Taste the original juice, crisp, tender and refreshing
Introduction:
"When I was shopping in the supermarket today, I happened to see the newly arrived prawns. They were so lively that they splashed water all over their body. Xiansen and I both like shrimp very much. Although it costs more than 60-70 yuan per kilo, we did not hesitate to buy more than 2 kilos of shrimp. At noon, we were scalded by ourselves. At night, we were all making other flavors! Shrimp is really a good calcium supplement for pregnant women. Fortunately, I am not allergic to seafood, otherwise I will not have this good taste. Blanched shrimp is popular in Guangzhou, which is to keep its fresh, sweet and tender flavor, and then peel the shrimp and dip it in sauce. "Blanching" is a cooking technique of Cantonese cuisine, that is, scalding food with boiling water or soup. Shrimp contains high protein, low fat, and a variety of high trace elements, such as calcium, zinc, magnesium, vitamin A and so on. In addition to rich nutrition, shrimp is easy to digest and absorb, which is suitable for pregnant women, children, the elderly and the weak. But people with allergic diseases should be careful to eat
Production steps:
Step 1: wash and drain the fresh shrimp
Step 2: prepare scallion, slice half ginger and cut half minced
Step 3: add water to the pot.

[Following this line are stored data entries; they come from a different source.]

(* ===== verification/LikeSpec.v ===== *)
(** * The LIKE predicate, as SQL describes it

    A reference definition independent of the evaluator: a pattern is a list of
    tokens, and [like_match] decides whether a value is in its language. The
    equivalence [tequiv] of token lists and its [Proper] instances let the
    compilation proof rewrite tokens. *)

From S2P Require Import Prelude.

Inductive tok := TChar (c : Z) | TOne | TAny.

Fixpoint like_match (ts : list tok) (s : list Z) : bool :=
  match ts with
  | [] => bool_decide (s = [])
  | TChar c :: ts =>
      match s with x :: s => bool_decide (x = c) && like_match ts s | [] => false end
  | TOne :: ts => match s with _ :: s => like_match ts s | [] => false end
  | TAny :: ts =>
      (fix go (s : list Z) : bool :=
         like_match ts s || match s with [] => false | _ :: s => go s end) s
  end.

Definition lang (ts : list tok) (s : list Z) : Prop := like_match ts s = true.

Definition tequiv (ts us : list tok) : Prop := forall s, lang ts s <-> lang us s.

Abbreviation chars cs := (map TChar cs).
Abbreviation ones n := (replicate n TOne).
(** [%] when the flag is set. *)
Definition any_tok (b : bool) : list tok := if b then [TAny] else [].

Section Language.
Implicit Types (ts us : list tok) (s v : list Z).

Lemma lang_nil s : lang [] s <-> s = [].
Proof. unfold lang. simpl. by rewrite bool_decide_eq_true. Qed.

Lemma lang_char c ts s : lang (TChar c :: ts) s <-> exists s', s = c :: s' /\ lang ts s'.
Proof.
  unfold lang. destruct s as [|x s]; simpl.
  - split; [done|]. by intros (? & ? & _).
  - rewrite andb_true_iff, bool_decide_eq_true. split.
    + intros [-> ?]. eauto.
    + intros (? & ? & ?). by simplify_eq.
Qed.

Lemma lang_one ts s : lang (TOne :: ts) s <-> exists x s', s = x :: s' /\ lang ts s'.
Proof.
  unfold lang. destruct s as [|x s]; simpl.
  - split; [done|]. by intros (? & ? & ? & _).
  - split; [eauto|]. intros (? & ? & ? & ?). by simplify_eq.
Qed.

Lemma lang_any ts s : lang (TAny :: ts) s <-> exists a b, s = a ++ b /\ lang ts b.
Proof.
  unfold lang. induction s as [|x s IH].
  - simpl. rewrite orb_false_r. split; [by exists [], []|].
    intros (a & b & H & ?). symmetry in H. apply app_nil in H as [-> ->]. done.
  - change (like_match (TAny :: ts) (x :: s))
      with (like_match ts (x :: s) || like_match (TAny :: ts) s).
    rewrite orb_true_iff, IH. split.
    + intros [?|(a & b & -> & ?)]; [by exists [], (x :: s)|by exists (x :: a), b].
    + intros ([|y a] & b & H & ?); simplify_eq/=; [by left|right; eauto].
Qed.

Lemma lang_any_nil s : lang [TAny] s.
Proof. apply lang_any. exists s, []. by rewrite app_nil_r. Qed.

Lemma lang_app ts us s :
  lang (ts ++ us) s <-> exists a b, s = a ++ b /\ lang ts a /\ lang us b.
Proof.
  revert s. induction ts as [|[c| |] ts IH]; intros s; simpl.
  - split; [intros; exists [], s; by rewrite lang_nil|].
    by intros (a & b & -> & ->%lang_nil & ?).
  - rewrite lang_char. setoid_rewrite IH. setoid_rewrite lang_char. split.
    + intros (? & -> & a & b & -> & ? & ?). exists (c :: a), b. eauto.
    + intros (? & b & -> & (a & -> & ?) & ?). eauto 10.
  - rewrite lang_one. setoid_rewrite IH. setoid_rewrite lang_one. split.
    + intros (x & ? & -> & a & b & -> & ? & ?). exists (x :: a), b. eauto 10.
    + intros (? & b & -> & (x & a & -> & ?) & ?). eauto 10.
  - rewrite lang_any. setoid_rewrite IH. setoid_rewrite lang_any. split.
    + intros (w & ? & -> & a & b & -> & ? & ?). exists (w ++ a), b.
      rewrite app_assoc. eauto 10.
    + intros (? & b & -> & (w & a & -> & ?) & ?). exists w, (a ++ b).
      rewrite app_assoc. eauto 10.
Qed.

Lemma lang_chars cs ts v :
  lang (chars cs ++ ts) v <-> exists v', v = cs ++ v' /\ lang ts v'.
Proof.
  revert v. induction cs as [|c cs IH]; intros v; simpl.
  - split; [eauto|]. by intros (? & -> & ?).
  - rewrite lang_char. setoid_rewrite IH. split.
    + intros (? & -> & v' & -> & ?). eauto.
    + intros (v' & -> & ?). eauto 10.
Qed.

(** [%] absorbs whatever precedes it. *)
Lemma lang_any_absorb ts us v : lang (ts ++ TAny :: us) v -> lang (TAny :: us) v.
Proof.
  rewrite lang_app, lang_any. intros (a & b & -> & _ & Hb).
  apply lang_any in Hb as (a' & b' & -> & ?). exists (a ++ a'), b'.
  by rewrite app_assoc.
Qed.

Lemma lang_any_extend ts a b : lang (TAny :: ts) b -> lang (TAny :: ts) (a ++ b).
Proof.
  rewrite !lang_any. intros (x & y & -> & ?). exists (a ++ x), y.
  by rewrite app_assoc.
Qed.
End Language.

(** ** Equivalence of token lists *)

#[export] Instance tequiv_equiv : Equivalence tequiv.
Proof.
  split.
  - by intros ts s.
  - by intros ts us H s.
  - intros ts us vs H1 H2 s. etrans; [apply H1|apply H2].
Qed.

#[export] Instance lang_proper : Proper (tequiv ==> eq ==> iff) lang.
Proof. intros ts us H s ? <-. apply H. Qed.

#[export] Instance tequiv_app_proper : Proper (tequiv ==> tequiv ==> tequiv) (@app tok).
Proof.
  intros ts ts' Ht us us' Hu s. rewrite !lang_app.
  by setoid_rewrite Ht; setoid_rewrite Hu.
Qed.

#[export] Instance tequiv_cons_proper t : Proper (tequiv ==> tequiv) (cons t).
Proof. intros us us' Hu. change (t :: ?l) with ([t] ++ l). by rewrite Hu. Qed.

Lemma tequiv_any_any ts : tequiv (TAny :: TAny :: ts) (TAny :: ts).
Proof.
  intros s. split.
  - intros H. apply (lang_any_absorb [TAny]). done.
  - intros H. apply lang_any. by exists [], s.
Qed.

Lemma tequiv_any_one ts : tequiv (TAny :: TOne :: ts) (TOne :: TAny :: ts).
Proof.
  intros s. rewrite lang_any, lang_one.
  setoid_rewrite lang_one. setoid_rewrite lang_any. split.
  - intros ([|y a] & ? & -> & x & b & -> & ?).
    + exists x, b. split; [done|]. by exists [], b.
    + exists y, (a ++ x :: b). split; [done|]. exists (a ++ [x]), b.
      by rewrite <- app_assoc.
  - intros (x & ? & -> & a & b & -> & ?).
    destruct a as [|y a _] using rev_ind.
    + exists [], (x :: b). split; [done|]. eauto.
    + exists (x :: a), (y :: b). split; [simpl; by rewrite <- app_assoc|]. eauto.
Qed.

Lemma tequiv_any_ones n ts : tequiv (TAny :: ones n ++ ts) (ones n ++ TAny :: ts).
Proof.
  induction n as [|n IH]; simpl; [done|]. by rewrite tequiv_any_one, IH.
Qed.

(** ** The tokens of a pattern *)

Section Tokens.
Context (escape_char : Z) (use_escape : bool) (sql_match_any sql_match_one : Z).

(** [None]: an escape character not followed by an escapable one. *)
Fixpoint like_tokens (pattern : list Z) : option (list tok) :=
  match pattern with
  | [] => Some []
  | c :: rest =>
      if use_escape && bool_decide (c = escape_char) then
        match rest with
        | c2 :: rest2 =>
            if bool_decide (c2 = escape_char)
               || bool_decide (sql_match_any <> 0 /\ c2 = sql_match_any)
               || bool_decide (sql_match_one <> 0 /\ c2 = sql_match_one)
            then cons (TChar c2) <$> like_tokens rest2 else None
        | [] => None
        end
      else if decide (sql_match_any <> 0 /\ c = sql_match_any) then
        cons TAny <$> like_tokens rest
      else if decide (sql_match_one <> 0 /\ c = sql_match_one) then
        cons TOne <$> like_tokens rest
      else cons (TChar c) <$> like_tokens rest
  end.
End Tokens.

When the water boils, add appropriate amount of salt, add chopped ginger and scallion, and pour in a small amount of cooking wine
Step 4: after the water boils, put in the shrimp, stir slightly with chopsticks, let the shrimp heat evenly
Step 5: the water in the pot boils again and then boils for about half a minute (the time can be adjusted according to the amount of shrimp)

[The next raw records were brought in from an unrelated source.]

Lemma flush_pass_spec fuel f k it arr kept rest :
  pass_inv it arr kept rest -> (length rest < fuel)%nat ->
  exists it' arr', flush_pass fuel f k it arr = Some (it', arr', picked f k rest) /\
    length arr' = length arr /\ mark_isEof it' = true /\
    pass_inv it' arr' (kept ++ picked (fun k => negb (f k)) k rest) [].
Proof.
  revert k it arr kept rest. induction fuel as [|fuel IH];
    intros k it arr kept rest Hinv Hfuel; [lia|]. simpl.
  destruct (mark_isEof it) eqn:Heof.
  { pose proof (pass_inv_eof _ _ _ _ Hinv Heof) as ->. exists it, arr. simpl.
    rewrite app_nil_r. done. }
  destruct (flush_step (f k) it arr kept rest Hinv Heof)
    as (x & rest' & Hd & Hx & -> & it1 & arr1 & Hstep & Hlen & Hinv1).
  rewrite Hd. simpl. rewrite decide_False by done.
  destruct (IH (S k) it1 arr1 _ rest' Hinv1) as (it2 & arr2 & Hp & Hlen2 & Heof2 & Hinv2);
    [simpl in Hfuel; lia|].
  exists it2, arr2. rewrite Hlen in Hlen2. destruct (f k); simpl in *.
  - destruct (mark_mark it arr) as [[itm arrm]|]; simpl in *; [|done].
    rewrite Hstep. simpl. rewrite Hp. done.
  - rewrite Hstep. simpl. rewrite Hp. split_and!; [done..|]. by rewrite <- app_assoc in Hinv2.
Qed.

Lemma pass_start_inv it arr l :
  pass_start it arr l -> mark_isEmpty it = false -> pass_inv it arr [] l.
Proof.
  intros (Hc & Hla & Hbe & Hlen & Hb & Hl) Hne%bool_decide_eq_false.
  unfold pass_inv. rewrite Hc, Hla, decide_True by lia.
  specialize (Hb ltac:(lia)). rewrite (seg_nil arr (m_begin it) (m_begin it)) by lia.
  split_and!; try done; lia.
Qed.

Lemma mark_rewind_spec it arr kept :
  pass_inv it arr kept [] -> mark_isEof it = true -> pass_start (mark_rewind it) arr kept.
Proof.
  intros (Hbc & Hce & Hkept & _ & Hmode) Heof%bool_decide_eq_true.
  rewrite decide_False in Hmode by lia. destruct Hmode as (Hla & Hend & Hb).
  unfold pass_start, mark_rewind. simpl. split_and!; try done; try lia.
  - intros Hlt. apply Hb. lia.
  - assert (m_curr it = m_end it) as Heq by lia. rewrite Heq in Hkept.
    rewrite (seg_app _ _ (m_last it + 1)), filter_app, Hend, app_nil_r in Hkept by lia. done.
Qed.

(** One pass of [MarkIterator] ([for (; !isEof(); ++iter)] with some items
    marked) visits exactly the live items, each once and in order, and after
    [rewind] the iterator ranges over exactly the items that were not marked. *)
Theorem mark_pass_correct f it arr l :
  pass_start it arr l -> mark_isEmpty it = false ->
  exists it' arr', flush_pass (S (length arr)) f 0 it arr = Some (it', arr', picked f 0 l) /\
    length arr' = length arr /\
    pass_start (mark_rewind it') arr' (picked (fun k => negb (f k)) 0 l).
Proof.
  intros Hs Hne. pose proof Hs as (_ & _ & Hbe & Hlen & _ & Hl).
  pose proof (pass_start_inv _ _ _ Hs Hne) as Hinv.
  assert (length l <= length arr)%nat.
  { rewrite <- Hl. etrans; [apply length_filter|]. unfold seg. len. }
  destruct (flush_pass_spec (S (length arr)) f 0 it arr [] l Hinv)
    as (it' & arr' & Hp & Hlen' & Heof & Hinv'); [lia|].
  exists it', arr'. split_and!; [done|done|]. by apply mark_rewind_spec.
Qed.

Lemma mark_new_start pages :
  Forall (fun x => x <> 0) pages ->
  pass_start (mark_new 0 (Z.of_nat (length pages))) pages pages.
Proof.
  intros Hnz. unfold pass_start, mark_new. simpl. split_and!; try done; try lia.
  - intros Hlt. destruct pages as [|x pages]; [simpl in Hlt; lia|]. exists x.
    split; [done|]. by apply Forall_cons in Hnz as [? _].
  - rewrite seg_all. clear -Hnz. induction Hnz as [|x l Hx _ IH]; [done|].
    rewrite filter_cons_True by done. by rewrite IH.
Qed.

Step 6: use a colander to pick up the shrimp
Step 7: put in cold boiled water to cool, keep the meat quality of the shrimp unchanged (ice water can be used in summer, the effect is better), then use the colander to pick up the water again, drain the water, and then put it on the plate
Step 8: put minced ginger into the bowl, add the delicious soy sauce, vinegar and sauce
Step 9: dip in whatever you like (I prefer the simple sour and salty taste with ginger sauce)
Materials required:
Shrimp: right amount
Cooking wine: moderate
Ginger: moderate
Scallion: right amount
Delicious: moderate
Rice vinegar: right amount
Salt: right amount
Note: 1, the main points of cooking white shrimp: one is to choose fresh shrimp, the other is to control the raw and cooked degree of shrimp, over cooked shrimp meat will not taste good, over cooked shrimp meat is hard to peel. 2. When the shrimp is scalded, boiling water must be put into the shrimp. When the shrimp curls up and turns red and bubbles appear on the surface of the water, it should be taken out immediately. According to the tenderness of the shrimp, it is the best that the shrimp is U-shaped. If the shrimp is V-shaped, it is mostly raw. If the shrimp tail is O-shaped close to the abdomen, it means it is overcooked.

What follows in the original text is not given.